The noise and feel of the
clippers can be painful, the smells of dyes and permanents
overpowering, the water sprayed on their hair upsetting and the sound of
hair dryers panic-inducing. However, Bays, a longtime client of the
salon, had found one hairstylist she trusted to cut her son's hair -- no
small thing, as parents of children with autism can attest.
The incident at M Spa
Salon has brought a much larger issue to the public eye than merely the
allegedly nasty behavior of one business owner: Parents of children on
the autism spectrum struggle with public judgment on a daily basis.
Sometimes kids with
autism exhibit behaviors that draw attention to themselves, ranging from
self-soothing repetitive motions to a full-blown meltdown in an
overwhelming situation.
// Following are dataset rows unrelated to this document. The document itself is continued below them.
(** * awesome-python3-webapp: the ORM layer, the request-handler adapter and
      response coercion, embedded in Rocq

    The development follows the source modules:
    - [Py]      : the Python values, exceptions and the state/error monad the
                  embedding is written in;
    - [Orm]     : www/orm.py  (select, execute, Field, ModelMetaclass, Model);
    - [Web]     : the aiohttp responses and requests the web modules handle;
    - [Coroweb] : www/coroweb.py (signature inspection, RequestHandler);
    - [App]     : www/app.py (response_factory).
    The properties come after the definitions, module by module.
    Logging calls have no effect on any value the program computes and are
    left out. *)

From Stdlib Require Import ZArith Lia Ascii.
From Stdlib Require String.
From stdpp Require Import gmap strings list fin_maps.

#[local] Set Warnings "-register-all".
#[local] Open Scope Z_scope.

(* ===================================================================== *)
(** ** Python values, exceptions, the monad *)
(* ===================================================================== *)

Module Py.

(** The Python objects that flow through the three modules.  [bool] is a
    subclass of [int] in Python, which [isinstance_int] reflects.  A float is
    kept as mantissa and binary exponent; no claim computes with floats.
    [PFunc ret] is a callable taking no argument and returning [ret];
    [PObj c] is any other object, of class [c]. *)
Inductive pyval :=
| PNone
| PBool (b : bool)
| PInt (z : Z)
| PFloat (m e : Z)
| PStr (s : string)
| PBytes (bs : list Byte.byte)
| PTuple (xs : list pyval)
| PList (xs : list pyval)
| PDict (d : gmap string pyval)
| PFunc (ret : pyval)
| PObj (c : string).

(** [bool(v)], the truth value Python's [if v:], [not v] and [v or w] use. *)
Definition truthy (v : pyval) : bool :=
  match v with
  | PNone => false
  | PBool b => b
  | PInt z => negb (Z.eqb z 0)
  | PFloat m _ => negb (Z.eqb m 0)
  | PStr s => negb (String.eqb s "")
  | PBytes bs => negb (Nat.eqb (length bs) 0)
  | PTuple xs | PList xs => negb (Nat.eqb (length xs) 0)
  | PDict d => negb (Nat.eqb (size d) 0)
  | PFunc _ | PObj _ => true
  end.

(** [v is None] *)
Definition is_None (v : pyval) : bool :=
  match v with PNone => true | _ => false end.

(** [isinstance(v, int)]: ints and bools. *)
Definition isinstance_int (v : pyval) : bool :=
  match v with PInt _ | PBool _ => true | _ => false end.

(** The integer an [int] instance denotes ([True] is 1, [False] is 0). *)
Definition int_value (v : pyval) : Z :=
  match v with
  | PInt z => z
  | PBool true => 1
  | _ => 0
  end.

(** [callable(v)] *)
Definition callable (v : pyval) : bool :=
  match v with PFunc _ => true | _ => false end.

(** [v()] for a callable [v]. *)
Definition call0 (v : pyval) : pyval :=
  match v with PFunc ret => ret | _ => PNone end.

(** Truth value of a [str]-or-[None] argument. *)
Definition truthy_str (s : option string) : bool :=
  match s with Some s => negb (String.eqb s "") | None => false end.

(** Text the program builds with [str(v)] and ['...%s' % v] on arbitrary
    objects.  [str] is a Python builtin, not code of the repository, so its
    result is kept symbolic: [SStr v] stands for [str(v)]. *)
Inductive pystr :=
| SLit (s : string)
| SStr (v : pyval)
| SCat (a b : pystr).

(** ['%s%s' % (prefix, v)] for a literal prefix. *)
Definition fmt (prefix : string) (v : pyval) : pystr := SCat (SLit prefix) (SStr v).

Inductive exn :=
| RuntimeError (msg : string)
| ValueError (msg : pystr)
| KeyError (key : string)
| IndexError
| TypeError (msg : string)
| APIError (error data message : pyval)
| DriverError (what : string).

Inductive result (A : Type) :=
| Ok (a : A)
| Raise (e : exn).
Arguments Ok {A} a.
Arguments Raise {A} e.

(** State and exceptions: a computation over a state [S] ends in a value or
    in a raised exception, and in both cases leaves a state behind. *)
Definition M (S A : Type) : Type := S -> result A * S.

Definition ret {S A} (a : A) : M S A := fun s => (Ok a, s).

Definition raise {S A} (e : exn) : M S A := fun s => (Raise e, s).

Definition bind {S A B} (m : M S A) (k : A -> M S B) : M S B :=
  fun s =>
    match m s with
    | (Ok a, s') => k a s'
    | (Raise e, s') => (Raise e, s')
    end.
(** A browser with nothing stored. *)
Definition signed_out (s : ChatState.t) : ChatStore.State :=
  {| store := s;
     localStorage_user := None;
     localStorage_access_token := None;
     location_href := None;
     requests := [];
     ticks := 0 |}.

(** A session in conversation 7 at rest. *)
Definition at_rest : ChatState.t :=
  {| ChatState.messages := [];
     ChatState.isLoading := false;
     ChatState.isStreaming := false;
     ChatState.currentMessage := "";
     ChatState.streamingMessage := "";
     ChatState.currentConversationId := Some 7 |}.

(** A parent whose callback throws. *)
Definition failing_parent (conversationId : option Z) : M ChatStore.State unit :=
  throw (Js.Error "parent").

(** A stream cut by a failure of the network after its first chunk. *)
Definition stream_A_then_cut : Stream :=
  [Returned (WireJson.lines [WireJson.line_chunk "A"]);
   Threw (Js.Error "network error")].

(** A stream whose read after [done] would fail. *)
Definition stream_done_then_cut : Stream :=
  [Returned (WireJson.lines [WireJson.line_chunk "A"; WireJson.line_complete;
                             WireJson.line_done]);
   Threw (Js.Error "network error")].

(** A truncated line between two whole ones. *)
Definition truncated : string :=
  "data: {" ++ WireJson.quoted "type" ++ ":" ++ String WireJson.quote "assist".

(** Entries of the list of conversations. *)
Definition entry (id : Z) (first : string) : Conversation.t :=
  {| Conversation.conversation_id := id;
     Conversation.user_id := 1;
     Conversation.timestamp := "t";
     Conversation.first_message := first |}.

Definition listing : ConversationState.t :=
  {| ConversationState.conversations := [entry 3 "c"; entry 2 "b"; entry 1 "a"];
     ConversationState.activeConversationId := Some 2;
     ConversationState.isLoading := false |}.

Definition browser (s : ConversationState.t) : ConversationStore.State :=
  {| store := s;
     localStorage_user := Some "{}";
     localStorage_access_token := Some "token";
     location_href := None;
     requests := [];
     ticks := 0 |}.

(** A backend that answers every request with the given status and body. *)
Definition answering (status : Z) (json : Outcome Body.t) : Backend :=
  {| world := Sample.offline;
     reply := fun _ =>
       Returned {| Reply.status := status; Reply.json := json |} |}.

Definition no_body : Body.t :=
  {| Body.detail := None; Body.conversations := [] |}.

Definition answer (status : Z) (json : Outcome Body.t) : Reply.t :=
  {| Reply.status := status; Reply.json := json |}.

(** An update of the first message only. *)
Definition renamed (first : string) : Partial.t :=
  {| Partial.conversation_id := None;
     Partial.user_id := None;
     Partial.timestamp := None;
     Partial.first_message := Some first |}.

(** A backend whose network is down. *)
Definition unreachable : Backend :=
  {| world := Sample.offline;
     reply := fun _ => Threw (Js.Error "Failed to fetch") |}.

End Cases.


(** * Theorems *)

(** ** The platform primitives on examples *)

Example split_two_lines :
  Js.split Js.newline (String "a" (String Js.newline (String "b" (String Js.newline ""))))
  = ["a"; "b"; ""].
Proof. reflexivity. Qed.

Example trim_blank : Js.trim "   " = "".
Proof. reflexivity. Qed.

Example trim_inner : Js.trim "  a b  " = "a b".
Proof. reflexivity. Qed.

(** White space outside ASCII is stripped as well, at both ends and there
    only. *)
Example trim_no_break_space : Js.trim Cases.no_break_space = "".
Proof. reflexivity. Qed.

Example trim_wide :
  Js.trim (Cases.byte_order_mark ++ " a" ++ Cases.no_break_space ++ "b"
           ++ Cases.ideographic_space ++ Cases.no_break_space)
  = "a" ++ Cases.no_break_space ++ "b".
Proof. reflexivity. Qed.

Example trim_zero_width_space :
  Js.trim (" " ++ Cases.zero_width_space ++ " ") = Cases.zero_width_space.
Proof. reflexivity. Qed.

Example parse_chunk :
  WireJson.parse (Js.trim (Js.slice 6 (WireJson.line_chunk "A")))
  = Returned (Some {| Parsed.type := Some "assistant_chunk";
                      Parsed.content := Some "A";
                      Parsed.error := None |}).
Proof. reflexivity. Qed.

Example parse_truncated :
  WireJson.parse (String "{" (WireJson.quoted "type" ++ ":" ++ String WireJson.quote "assist"))
  = Threw (Js.Error "SyntaxError").
Proof. reflexivity. Qed.

Example parse_null : WireJson.parse "null" = Returned None.
Proof. reflexivity. Qed.


(** ** The loop of [streamChat] folds the events of the stream *)

Section Refinement.
Variable w : World.

Import ChatState.

Local Notation "'line_of'" :=
  (Api.streamChat_line w ChatStore.onChunk
     (Some (ChatStore.onComplete w)) (Some ChatStore.onError)).
Local Notation "'lines_of'" :=
  (Api.streamChat_lines w ChatStore.onChunk
     (Some (ChatStore.onComplete w)) (Some ChatStore.onError)).
Local Notation "'reads_of'" :=
  (Api.streamChat_reads w ChatStore.onChunk
     (Some (ChatStore.onComplete w)) (Some ChatStore.onError)).

Lemma streamChat_line_event (line : string) (e : ChatStore.State) (fm : string) :
  line_of line (e, fm)
  = match event_of_line w line with
    | Some ev => (Returned (fst (on_event w ev (e, fm))), snd (on_event w ev (e, fm)))
    | None => (Returned Api.NextLine, (e, fm))
    end.
Proof.
  unfold Api.streamChat_line, event_of_line.
  destruct (Js.startsWith "data: " line); [|reflexivity].
  destruct (Js.trim (Js.slice 6 line) =? "")%string; [reflexivity|].
  unfold try_catch, bind, await.
  destruct (JSON_parse w (Js.trim (Js.slice 6 line))) as [[parsed|]|thrown];
    [|reflexivity|reflexivity].
  unfold Api.streamChat_switch.
  destruct (Parsed.type parsed) as [type|]; [|reflexivity].
  destruct (type =? "assistant_chunk")%string.
  { destruct (Parsed.content parsed) as [content|]; [|reflexivity].
    destruct (Js.truthy content); reflexivity. }
  destruct (type =? "assistant_complete")%string; [reflexivity|].
  destruct (type =? "done")%string; [reflexivity|].
  destruct (type =? "error")%string; reflexivity.
Qed.

Lemma streamChat_lines_events (lines : list string) (s : ChatStore.State * string) :
  lines_of lines s
  = (Returned (fst (run_events w (events_of_lines w lines) s)),
     snd (run_events w (events_of_lines w lines) s)).
Proof.
  revert s; induction lines as [|line lines IH]; intros [e fm]; [reflexivity|].
  cbn [Api.streamChat_lines events_of_lines]. unfold bind.
  rewrite streamChat_line_event.
  destruct (event_of_line w line) as [ev|]; [|apply IH].
  destruct ev; cbn [run_events on_event fst snd]; solve [apply IH | reflexivity].
Qed.
(* ===== verification/_CoqProject ===== *)
-Q . S2P
Prelude.v
Texto.v
BlockDev.v
SosofsLayout.v
SosofsAlloc.v
SosofsTree.v
SosofsNode.v
SosofsStep.v
SosofsTreeSpec.v
SosofsScan.v
SosofsFile.v
SosofsTxn.v
SosofsCow.v
SosofsCommit.v
SosofsCrash.v
SosofsVista.v
SosofsDir.v
SosofsNames.v
SosofsRead.v
SosofsData.v
SosofsFiles.v
SosofsAppend.v
SosofsMontado.v
SosofsOps.v
SosofsUso.v
SosofsBuilder.v
Ejemplo.v
SosofsTeoremas.v
OtaHash.v
OtaRecord.v
OtaManifest.v
OtaPaquete.v
OtaTxn.v
OtaJournal.v
OtaBootrec.v
OtaReconcile.v
OtaAplicador.v
OtaCortes.v
OtaPunto.v
OtaIdentidad.v
OtaKernel.v
OtaDescarga.v
OtaBajada.v
OtaEntrega.v
OtaTeoremas.v
OtaReleaseTeoremas.v
LogRing.v
LogFlujo.v
LogFs.v
LogSectores.v
LogFiel.v
LogPasada.v
LogTeoremas.v
OtaArranque.v
OtaArranqueTeoremas.v
OtaExclusion.v
Fcache.v
FcacheVivos.v
FcacheTeoremas.v
FcacheSesion.v
MemFrame.v
MemLibres.v
MemContiguo.v
MemReclaim.v
MemDma.v
MemTeoremas.v
Gpt.v
GptTabla.v
GptTeoremas.v
Resize.v
ResizeTabla.v
ResizeGpt.v
ResizeTeoremas.v
Mmap.v
MmapLibro.v
MmapTeoremas.v
Monton.v
MontonInv.v
MontonClases.v
MontonTeoremas.v
Lemma ksorted_app l r :
  ksorted (l ++ r) <-> ksorted l ∧ ksorted r ∧ forall a b, a ∈ l -> b ∈ r -> Key.lt a.1 b.1.
Proof.
  unfold ksorted. induction l as [|e l IH]; simpl.
  - split; [|tauto]. intros H. split; [constructor|]. split; [done|]. intros a b Ha. set_solver.
  - split.
    + intros [H1 H2]%StronglySorted_inv. apply IH in H1 as (Hl & Hr & Hlr).
      rewrite fmap_app, Forall_app in H2. destruct H2 as [H2 H3].
      split; [by constructor|]. split; [done|]. intros a b [->|Ha]%elem_of_cons Hb.
      * rewrite Forall_forall in H3. apply H3. apply list_elem_of_fmap. by exists b.
      * by apply Hlr.
    + intros ([H1 H2]%StronglySorted_inv & Hr & Hlr). constructor.
      * apply IH. split_and!; [done|done|]. intros; apply Hlr; set_solver.
      * rewrite fmap_app, Forall_app. split; [done|]. apply Forall_forall.
        intros k (b & -> & Hb)%list_elem_of_fmap. apply Hlr; set_solver.
Qed.

Lemma ksorted_cons e r : ksorted (e :: r) <-> ksorted r ∧ Forall (above e.1) r.
Proof.
  change (e :: r) with ([e] ++ r). rewrite ksorted_app, Forall_forall. split.
  - intros (_ & Hr & H). split; [done|]. intros b Hb. apply H; set_solver.
  - intros (Hr & H). split_and!; [repeat constructor|done|].
    intros a b ->%list_elem_of_singleton Hb. by apply H.
Qed.

(** What binary search says of a sorted vector, in the shape the edits of
    the vector need. *)
Definition search_result (v : list (Key * A)) (k : Key) (r : nat + nat) : Prop :=
  match r with
  | inl i => exists l x r, v = l ++ (k, x) :: r ∧ i = length l ∧ Forall (below k) l ∧ Forall (above k) r
  | inr i => exists l r, v = l ++ r ∧ i = length l ∧ Forall (below k) l ∧ Forall (above k) r
  end.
The reaction of the bystanders can go a long way
toward defusing panic or exacerbating it, which is what happened when
Mott reportedly yelled at Ashley and Grayson Bays until they both left
the salon in tears.
"I've never experienced
anything else like this before. I understand if she doesn't want
children in the salon, but she could have handled it a lot differently.
She could have pulled us to the side. She was very insensitive that he
does have special needs," Bays later said.
Just as a negative
reaction can make matters worse, thoughtful words and actions can help.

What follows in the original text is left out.